Political Economic Discourses & Enduring Cooperation in Post-Disaster Ecuador

Principal Investigator: AJ Faas
Student Researcher: Briza Diaz
Funding: SJSU Undergraduate Research Awards ($1000)19991102_Tung_large
Funding is being used to support anthropology undergraduate student, Briza Diaz, in an analysis of the minutes and resolutions (“actas”) of a small post-disaster resettlement, Pusuca, of smallholding agriculturalists in highland Ecuador. AJ Faas collected these data–155 pages handwritten by the village council secretary over four years (2008-2011)–as part of an ongoing study of recovery from the 2006 eruptions of Mt. Tungurahua. One core concern of the project is the development of two principal recovery strategies in the resettlement.
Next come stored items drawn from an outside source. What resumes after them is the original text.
(* ===== verification/Weights.v ===== *)
(** * Weights: the reward weights of bonded power

    [ctrlers/vpower/ctrler_weight.go], [weight_fxnum.go] and
    [weight_result.go]: every power chunk counts by its age, the weight of a
    delegator is its share of the scaled power in the total supply, and the last
    delegator of the last validator takes what rounding left
    ([weights_add_up]).  The variants of [weight_decimal.go] and [weight_fixed.go]
    follow. *)
From stdpp Require Import base gmap list strings.
From Stdlib Require Import ZArith Lia QArith Lqa.
From S2P Require Import Prelude XErrors GoMonad LedgerKeys Iavl Ledger Units Proto Signer.
From S2P Require Import GovParams VPowerItems ValSet Limiter VPowerCtrler Numbers VPowerProps.

Record Beneficiary (Fixed : Type) := NewBeneficiary {
  bf_addr : Address;
  bf_weight : Fixed;
  bf_signingRate : Fixed;
  bf_isVal : bool;
}.
Arguments NewBeneficiary {Fixed} _ _ _ _.
Arguments bf_addr {Fixed} _.
Arguments bf_weight {Fixed} _.
Arguments bf_signingRate {Fixed} _.
Arguments bf_isVal {Fixed} _.

Record fxnumWeight (Fixed : Type) := MkWeight {
  sumWeight : Fixed;
  valsWeight : Fixed;
  beneficiaries : list (Beneficiary Fixed);
}.
Arguments MkWeight {Fixed} _ _ _.
Arguments sumWeight {Fixed} _.
Arguments valsWeight {Fixed} _.
Arguments beneficiaries {Fixed} _.

(** What [ComputeWeight] collects of a delegator. *)
Record benefPowChunksW (Fixed : Type) := MkBenefPow {
  bp_pcs : list PowerChunk;
  bp_signW : Fixed;
  bp_val : bool;
}.
Arguments MkBenefPow {Fixed} _ _ _.
Arguments bp_pcs {Fixed} _.
Arguments bp_signW {Fixed} _.
Arguments bp_val {Fixed} _.

Section Weights.
Context {Fixed : Type} `{FixedLib Fixed}.

Definition NewWeight : fxnumWeight Fixed := MkWeight (fx_New 0 0) (fx_New 0 0) [].

(** [fxnumWeight.Add] *)
Definition weight_Add (w : fxnumWeight Fixed) (addr : Address) (weight signWeight : Fixed) (isVal : bool)
    : fxnumWeight Fixed :=
  MkWeight (fixed_Add (sumWeight w) weight)
    (if isVal then fixed_Add (valsWeight w) weight else valsWeight w)
    (beneficiaries w ++ [NewBeneficiary addr weight signWeight isVal]).

(** ** The power of chunks, scaled by age *)

(** One turn of the loop: the matured power and the rising power. *)
Definition scale_chunk (currHeight ripeningCycle : Z) (tau : Fixed) (acc : Z * Fixed) (pc : PowerChunk)
    : Z * Fixed :=
  let '(matured, rising) := acc in
  let dur := i64 (currHeight - pc_Height pc) in
  if ripeningCycle <=? dur then (i64 (matured + pc_Power pc), rising)
  else if 1 <=? dur then
    let w := fixed_Mul (fixed_Add (fixed_Div (fixed_Mul tau (fx_FromInt dur)) (fx_FromInt ripeningCycle))
               (fixed_Sub fx_ONE tau)) (fx_FromInt (pc_Power pc)) in
    (matured, fixed_Add rising w)
  else acc.

Definition fxnumScaledPowerChunks (pcs : list PowerChunk) (currHeight ripeningCycle tau : Z) : Fixed :=
  let '(matured, rising) :=
    fold_left (scale_chunk currHeight ripeningCycle (fx_Permil tau)) pcs (0, fx_ZERO) in
  fixed_Add rising (fx_FromInt matured).

Definition fxnumWeightOfPowerChunks (pcs : list PowerChunk) (currHeight ripeningCycle tau baseSupply : Z)
    : Fixed :=
  let basePower := match AmountToPower baseSupply with Ok p => p | _ => -1 end in
  fixed_Div (fxnumScaledPowerChunks pcs currHeight ripeningCycle tau) (fx_FromInt basePower).

(** ** The loop over the beneficiaries *)

Definition benef_less (a b : Address * benefPowChunksW Fixed) : bool := bytes_Compare (fst a) (fst b) <? 0.

(** The entries of the map of a validator, by address; its keys are the
    hexadecimal forms of the addresses, which sort as the addresses do. *)
Definition sorted_benefs (m : gmap Address (benefPowChunksW Fixed)) : list (Address * benefPowChunksW Fixed) :=
  go_sort benef_less (map_to_list m).

Definition is_nil {A} (l : list A) : bool := match l with [] => true | _ => false end.

Section Weigh.
Context (height ripeningBlocks tau : Z) (allScaledPower allWeight : Fixed).

Fixpoint weigh_keys (lastVal : bool) (ks : list (Address * benefPowChunksW Fixed)) (w : fxnumWeight Fixed)
    : fxnumWeight Fixed :=
  match ks with
  | [] => w
  | (addr, b) :: ks' =>
      let benefWeight :=
        if lastVal && is_nil ks' then fixed_Sub allWeight (sumWeight w)
        else fixed_Div (fixed_Mul allWeight (fxnumScaledPowerChunks (bp_pcs b) height ripeningBlocks tau))
               allScaledPower in
      weigh_keys lastVal ks' (weight_Add w addr benefWeight (bp_signW b) (bp_val b))
  end.

Fixpoint weigh_vals (ms : list (gmap Address (benefPowChunksW Fixed))) (w : fxnumWeight Fixed)
    : fxnumWeight Fixed :=
  match ms with
  | [] => w
  | m :: ms' => weigh_vals ms' (weigh_keys (is_nil ms') (sorted_benefs m) w)
  end.

End Weigh.

End Weights.

Section ComputeWeight.
Context {T I : Type} `{Iavl T I} `{VPowerProtos, CryptoLib}.
Context {Fixed : Type} `{FixedLib Fixed}.
Abbreviation VM := (M (VPowerCtrler T I)).

(** The missed blocks of a validator, zero when there is no count. *)
Definition missed_at (ledger : MemLedger I) (addr : Address) : outcome Z :=
  match mem_get ledger (LedgerKeyMissedBlockCount addr) with
  | Ok (IBlockCount c) => Ok c
  | Ok _ => Panic
  | Err e => if Contains e ErrNotFoundResult then Ok 0 else Err e
  | Panic => Panic
  end.
(** The proof of a leaf verifies: for every index of a leaf [Proof_]
    succeeds, returns the leaf's hash, and the siblings it returns verify the
    leaf against the root, for raw and for hashed leaves. *)
Theorem merkle_proof_verifies leaves (preHashed : bool) i x :
  leaves !! i = Some x ->
  let t := newMerkleTree leaves preHashed in
  exists sibs, Proof_ t (Z.of_nat i) = Ok (leaf_node preHashed x, sibs) /\
    VerifyProof (Z.of_nat i) x sibs (Root t) preHashed = Ok tt.
Proof.
  intros Hx. cbn zeta. destruct (tree_spec leaves preHashed) as (d & Hn & Hle & Hh & Hl).
  set (t := newMerkleTree leaves preHashed) in *. pose proof (lookup_lt_Some _ _ _ Hx) as Hi.
  exists (siblings (mt_nodes t) (2 ^ d + i)). unfold Proof_. rewrite Hn.
  destruct (Z.ltb_spec (Z.of_nat i) 0); [lia|]. destruct (Z.leb_spec (Z.of_nat (2 ^ d)) (Z.of_nat i)); [lia|].
  cbn [orb]. rewrite Nat2Z.id, (Hl i x Hx). split; [done|]. apply VerifyProof_ok.
  rewrite <- (Hl i x Hx). f_equal. apply (climb_siblings d); [done|lia|lia].
Qed.

(** The verifier does not tell leaves from inner nodes: the concatenation of
    the two children of any inner node of a tree verifies as a raw leaf, with
    the siblings of the inner node, although it need not be a leaf. *)
Theorem merkle_inner_verifies leaves (preHashed : bool) d i :
  let t := newMerkleTree leaves preHashed in
  2 ^ S d <= mt_leafCount t -> i < 2 ^ d -> node (mt_nodes t) (2 ^ d + i) <> None ->
  let left := node (mt_nodes t) (2 * (2 ^ d + i)) in
  let right := node (mt_nodes t) (2 * (2 ^ d + i) + 1) in
  VerifyProof (Z.of_nat i) (Some (sbytes left ++ sbytes right)) (siblings (mt_nodes t) (2 ^ d + i))
    (Root t) false = Ok tt.
Proof.
  cbn zeta. destruct (tree_spec leaves preHashed) as (D & Hn & _ & Hh & _).
  set (t := newMerkleTree leaves preHashed) in *. rewrite Hn. intros Hd Hi Hne.
  apply Nat.pow_le_mono_r_iff in Hd; [|lia]. apply VerifyProof_ok. unfold Root.
  rewrite <- (climb_siblings D (mt_nodes t) d i Hh ltac:(lia) Hi). do 2 f_equal. cbn [leaf_node sbytes default].
  assert (1 <= 2 ^ d + i < 2 ^ D) as Hr.
  { pose proof (Nat.pow_nonzero 2 d). pose proof (Nat.pow_le_mono_r 2 (S d) D). cbn [Nat.pow] in *. lia. }
  rewrite (Hh _ Hr) in Hne |- *. unfold hashPair in *. by destruct (node _ (2 * _)), (node _ (2 * _ + 1)).
Qed.
(* ===== verification/TrxCtx.v ===== *)
(** * TrxCtx: block and transaction contexts

    [ctrlers/types/block_ctx.go] and [trx_ctx.go].  A block context carries the
    header, the limits, the gas pool, the fees and the count of transactions of
    a block; a transaction context carries a decoded and verified transaction
    with pointers to the account objects of its sender, receiver and payer.
    The gas pool is go-ethereum's ([GasPoolLib], with its documented behaviour
    in [GasPoolLaws]); the hash of a transaction is Tendermint's ([TmHash]). *)
From stdpp Require Import base gmap list strings.
From Stdlib Require Import ZArith Lia.
From S2P Require Import Prelude XErrors GoMonad LedgerKeys Iavl Ledger Units Proto GovParams.
From S2P Require Import Account TrxTypes Signer AcctCtrler ValSet VPowerCtrler Merkle.

(** ** The gas pool *)

(** [AddGas] panics when the pool exceeds 64 bits, [SubGas] returns an error
    when the pool has less than the amount. *)
Class GasPoolLib (GP : Type) : Type := {
  gas_new : GP;                       (* [new(GasPool)] *)
  gas_Add : GP -> Z -> outcome GP;
  gas_Sub : GP -> Z -> outcome GP;
  gas_Gas : GP -> Z;
}.

Class GasPoolLaws (GP : Type) `{GasPoolLib GP} : Prop := {
  gas_range : forall p, 0 <= gas_Gas p < 2 ^ 64;
  gas_new_zero : gas_Gas gas_new = 0;
  gas_Add_law : forall p n, 0 <= n -> gas_Gas p + n < 2 ^ 64 ->
    exists p', gas_Add p n = Ok p' /\ gas_Gas p' = gas_Gas p + n;
  gas_Sub_law : forall p n, 0 <= n <= gas_Gas p ->
    exists p', gas_Sub p n = Ok p' /\ gas_Gas p' = gas_Gas p - n;
  gas_Sub_short : forall p n, gas_Gas p < n -> exists e, gas_Sub p n = Err e;
}.

(** ** Block contexts *)

(** What the code reads of [abcitypes.RequestBeginBlock]; the time is in
    nanoseconds. *)
Record RequestBeginBlock := MkRequestBeginBlock {
  rb_ChainID : bytes;
  rb_Height : Z;
  rb_Time : Z;
  rb_ProposerAddress : Address;
  rb_Byzantines : list Address;
  rb_Votes : list (Address * bool);
}.

(** The handlers are the controllers of the application, kept apart. *)
Record BlockContext (GP : Type) := MkBlockContext {
  bc_blockInfo : RequestBeginBlock;
  bc_blockSizeLimit : Z;
  bc_blockGasLimit : Z;
  bc_blockGasPool : GP;
  bc_feeSum : Z;
  bc_txsCnt : Z;
  bc_appHash : bytes;
  bc_ValUpdates : list ValidatorUpdate;
}.
Arguments MkBlockContext {GP} _ _ _ _ _ _ _ _.
Arguments bc_blockInfo {GP} _.
Arguments bc_blockSizeLimit {GP} _.
Arguments bc_blockGasLimit {GP} _.
Arguments bc_blockGasPool {GP} _.
Arguments bc_feeSum {GP} _.
Arguments bc_txsCnt {GP} _.
Arguments bc_appHash {GP} _.
Arguments bc_ValUpdates {GP} _.

Section BlockContexts.
Context {GP : Type} `{GasPoolLib GP}.
Implicit Types b : BlockContext GP.

Definition bc_Height b : Z := rb_Height (bc_blockInfo b).
Definition bc_ChainID b : bytes := rb_ChainID (bc_blockInfo b).

Definition set_gas (limit : Z) (pool : GP) b : BlockContext GP :=
  MkBlockContext (bc_blockInfo b) (bc_blockSizeLimit b) limit pool (bc_feeSum b) (bc_txsCnt b)
    (bc_appHash b) (bc_ValUpdates b).

Definition SetBlockSizeLimit (limit : Z) b : BlockContext GP :=
  MkBlockContext (bc_blockInfo b) limit (bc_blockGasLimit b) (bc_blockGasPool b) (bc_feeSum b)
    (bc_txsCnt b) (bc_appHash b) (bc_ValUpdates b).

(** A new pool with [uint64(gasLimit)] gas. *)
Definition setBlockGasLimit (gasLimit : Z) b : outcome (BlockContext GP) :=
  obind (gas_Add gas_new (u64 gasLimit)) (fun pool => Ok (set_gas gasLimit pool b)).

Definition AddFee (fee : Z) b : BlockContext GP :=
  MkBlockContext (bc_blockInfo b) (bc_blockSizeLimit b) (bc_blockGasLimit b) (bc_blockGasPool b)
    (uadd (bc_feeSum b) fee) (bc_txsCnt b) (bc_appHash b) (bc_ValUpdates b).

Definition AddTxsCnt (d : Z) b : BlockContext GP :=
  MkBlockContext (bc_blockInfo b) (bc_blockSizeLimit b) (bc_blockGasLimit b) (bc_blockGasPool b)
    (bc_feeSum b) (i64 (bc_txsCnt b + d)) (bc_appHash b) (bc_ValUpdates b).

Definition SetAppHash (hash : bytes) b : BlockContext GP :=
  MkBlockContext (bc_blockInfo b) (bc_blockSizeLimit b) (bc_blockGasLimit b) (bc_blockGasPool b)
    (bc_feeSum b) (bc_txsCnt b) hash (bc_ValUpdates b).

Definition SetValUpdates (ups : list ValidatorUpdate) b : BlockContext GP :=
  MkBlockContext (bc_blockInfo b) (bc_blockSizeLimit b) (bc_blockGasLimit b) (bc_blockGasPool b)
    (bc_feeSum b) (bc_txsCnt b) (bc_appHash b) ups.

Definition SetChainID (chainId : bytes) b : BlockContext GP :=
  let bi := bc_blockInfo b in
  MkBlockContext (MkRequestBeginBlock chainId (rb_Height bi) (rb_Time bi) (rb_ProposerAddress bi)
      (rb_Byzantines bi) (rb_Votes bi))
    (bc_blockSizeLimit b) (bc_blockGasLimit b) (bc_blockGasPool b) (bc_feeSum b) (bc_txsCnt b)
    (bc_appHash b) (bc_ValUpdates b).

Definition getBlockGasUsed b : Z := i64 (bc_blockGasLimit b - i64 (gas_Gas (bc_blockGasPool b))).
Definition GetBlockGasRemained b : Z := i64 (gas_Gas (bc_blockGasPool b)).

Definition UseBlockGas (gas : Z) b : outcome (BlockContext GP) :=
  match gas_Sub (bc_blockGasPool b) (u64 gas) with
  | Ok pool => Ok (set_gas (bc_blockGasLimit b) pool b)
  | Err e => Err (Wrap ErrInvalidGas e)
  | Panic => Panic
  end.

Definition RefundBlockGas (gas : Z) b : outcome (BlockContext GP) :=
  obind (gas_Add (bc_blockGasPool b) (u64 gas)) (fun pool =>
  if bc_blockGasLimit b <? i64 (gas_Gas pool) then Panic
  else Ok (set_gas (bc_blockGasLimit b) pool b)).

(** The governance handler gives the limits. *)
Definition NewBlockContext (bi : RequestBeginBlock) (gp : GovParamsProto) : outcome (BlockContext GP) :=
  setBlockGasLimit (GovParams.BlockGasLimit gp)
    (SetBlockSizeLimit (GovParams.BlockSizeLimit gp) (MkBlockContext bi 0 0 gas_new 0 0 [] [])).

Definition ExpectNextBlockContext (last : BlockContext GP) (blockIntval : Z) (gp : GovParamsProto)
    : outcome (BlockContext GP) :=
  NewBlockContext (MkRequestBeginBlock (bc_ChainID last) (i64 (bc_Height last + 1))
    (rb_Time (bc_blockInfo last) + blockIntval) [] [] []) gp.

(** ** Storing a block context

    [MarshalJSON] and [UnmarshalJSON] go through an anonymous structure; the
    JSON text itself is a parameter where the structure is stored. *)
Record blockContextJson := MkBlockContextJson {
  bj_BlockInfo : RequestBeginBlock;
  bj_BlockSizeLimit : Z;
  bj_BlockGasLimit : Z;
  bj_BlockGasUsed : Z;
  bj_FeeSum : Z;
  bj_TxsCnt : Z;
  bj_AppHash : bytes;
}.

Definition bctx_toJson b : blockContextJson :=
  MkBlockContextJson (bc_blockInfo b) (bc_blockSizeLimit b) (bc_blockGasLimit b) (getBlockGasUsed b)
    (bc_feeSum b) (bc_txsCnt b) (bc_appHash b).

(** The validator updates of the receiver, a new context, are left as they are. *)
Definition bctx_fromJson (j : blockContextJson) : outcome (BlockContext GP) :=
  obind (gas_Add gas_new (u64 (i64 (bj_BlockGasLimit j - bj_BlockGasUsed j)))) (fun pool =>
  Ok (MkBlockContext (bj_BlockInfo j) (bj_BlockSizeLimit j) (bj_BlockGasLimit j) pool (bj_FeeSum j)
    (bj_TxsCnt j) (bj_AppHash j) [])).

End BlockContexts.

(** ** Transaction contexts *)

Class TmHash : Type := tm_Hash : bytes -> bytes.

(** What a controller's [ValidateTrx] leaves for its [ExecuteTrx]. *)
Inductive ValidateResult : Type :=
| NoResult
| BondingResult (opt : bondingTrxOpt)
| RewardResult (rwd : loc).

(** An event: its type, and its attributes with their index flags. *)
Record Event := MkEvent {
  ev_Type : bytes;
  ev_Attributes : list (bytes * bytes * bool);
}.

Record TrxContext := MkTrxContext {
  tc_Tx : Trx;
  tc_TxIdx : Z;
  tc_TxHash : bytes;
  tc_Exec : bool;
  tc_SenderPubKey : bytes;
  tc_Sender : loc;
  tc_Receiver : loc;
  tc_Payer : loc;
  tc_GasUsed : Z;
  tc_RetData : bytes;
  tc_Events : list Event;
  tc_ValidateResult : ValidateResult;
}.

Definition set_GasUsed (g : Z) (c : TrxContext) : TrxContext :=
  MkTrxContext (tc_Tx c) (tc_TxIdx c) (tc_TxHash c) (tc_Exec c) (tc_SenderPubKey c) (tc_Sender c)
    (tc_Receiver c) (tc_Payer c) g (tc_RetData c) (tc_Events c) (tc_ValidateResult c).

Definition set_RetData (d : bytes) (c : TrxContext) : TrxContext :=
  MkTrxContext (tc_Tx c) (tc_TxIdx c) (tc_TxHash c) (tc_Exec c) (tc_SenderPubKey c) (tc_Sender c)
    (tc_Receiver c) (tc_Payer c) (tc_GasUsed c) d (tc_Events c) (tc_ValidateResult c).

Definition add_Events (evs : list Event) (c : TrxContext) : TrxContext :=
  MkTrxContext (tc_Tx c) (tc_TxIdx c) (tc_TxHash c) (tc_Exec c) (tc_SenderPubKey c) (tc_Sender c)
    (tc_Receiver c) (tc_Payer c) (tc_GasUsed c) (tc_RetData c) (tc_Events c ++ evs) (tc_ValidateResult c).

Definition set_Result (r : ValidateResult) (c : TrxContext) : TrxContext :=
  MkTrxContext (tc_Tx c) (tc_TxIdx c) (tc_TxHash c) (tc_Exec c) (tc_SenderPubKey c) (tc_Sender c)
    (tc_Receiver c) (tc_Payer c) (tc_GasUsed c) (tc_RetData c) (tc_Events c) r.

Section TrxContexts.
Context {A : Type} `{IAccountHandler A}.
Context `{TrxProtos, CryptoLib, RlpLib, TmHash}.

(** The checks of [NewTrxContext] that do not look at the accounts: the decoded
    transaction, the key of the sender and the address of the payer, empty when
    nobody else pays. *)
Definition open_trx (sg : Signers) (gp : GovParamsProto) (txbz : bytes)
    : outcome (Trx * bytes * Address) :=
  obind (tx_Decode txbz) (fun tx =>
  obind (Validate tx) (fun _ =>
  if tx_Gas tx <? GovParams.MinTrxGas gp
  then Err (Wrapf ErrInvalidGas "the tx has too small gas (min: %v)")
  else if negb (uCmp (tx_GasPrice tx) (GovParams.GasPrice gp) =? 0) then Err ErrInvalidGasPrice
  else
    obind (VerifyTrxRLP sg tx) (fun '(_, pubKey) =>
    if bytes_Equal (tx_PayerSig tx) [] then Ok (tx, pubKey, [])
    else
      match VerifyPayerTrxRLP sg tx with
      | Ok (payerAddr, _) => Ok (tx, pubKey, payerAddr)
      | Err e => Err (Wrap e (GoError "payer signature is invalid"))
      | Panic => Panic
      end))).

(** The account objects of a transaction: sender, receiver and payer. *)
Definition find_parties (tx : Trx) (payerAddr : Address) (exec : bool) : M A (loc * loc * loc) :=
  let! s := FindAccount (tx_From tx) exec in
  match s with
  | None => throw (Wrapf ErrNotFoundAccount "sender address: %v")
  | Some sender =>
      let toAddr := if bytes_Equal (tx_To tx) [] then ZeroAddress else tx_To tx in
      let! receiver := FindOrNewAccount toAddr exec in
      if bytes_Equal payerAddr [] then ret (sender, receiver, sender)
      else
        let! p := FindAccount payerAddr exec in
        match p with
        | None => throw (Wrapf ErrNotFoundAccount "payer address: %v")
        | Some payer => ret (sender, receiver, payer)
        end
  end.

Definition NewTrxContext (sg : Signers) (gp : GovParamsProto) (txsCnt : Z) (txbz : bytes) (exec : bool)
    : M A TrxContext :=
  let! r := lift (open_trx sg gp txbz) in
  let '(tx, pubKey, payerAddr) := r in
  let! ls := find_parties tx payerAddr exec in
  let '(sender, receiver, payer) := ls in
  ret (MkTrxContext tx txsCnt (tm_Hash txbz) exec pubKey sender receiver payer 0 [] [] NoResult).

(** The root of the tree of the attributes of all events. *)
Definition EventRoot (ctx : TrxContext) : option bytes :=
  if (length (tc_Events ctx) =? 0)%nat then None
  else
    let leaves := flat_map (fun evt => map (fun '(key, value, _) => Some (ev_Type evt ++ key ++ value))
                              (ev_Attributes evt)) (tc_Events ctx) in
    Root (newMerkleTree leaves false).

(** The receiver of a transfer decides by its code. *)
Definition IsHandledByEVM (ctx : TrxContext) : M A bool :=
  if GetType (tc_Tx ctx) =? TRX_CONTRACT then ret true
  else if GetType (tc_Tx ctx) =? TRX_TRANSFER then
    let! r := acct_get (tc_Receiver ctx) in
    ret (negb (bytes_Equal (acct_Code r) []))
  else ret false.

End TrxContexts.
The first involves working through local Andean practices of communal labor (known as “mingas”). The second is to promote individualistic, capitalist, “entrepreneurial” initiatives. The Andean people in this resettlement present their culture and practices like minga as moral, communitarian alternatives to capitalist greed. However, the resettlement agencies appear to change minga practice to meet their own objectives–altering the rules and conditions of participation, though it is not always obvious how and where they insert these new norms. Likewise, in spite of the communitarian ideals of the community, locals often enthusiastically volunteer for entrepreneurial economic programs offered by the resettlement agencies. Often, local peasant ambitions and desires are produced and invoked as if they were locally derived, while at the same time being co-created by dominant interests. This project seeks to trace the patterns of influence–internal community vs. external agencies–that have produced both new forms of Andean cooperation and entrepreneurial strategies.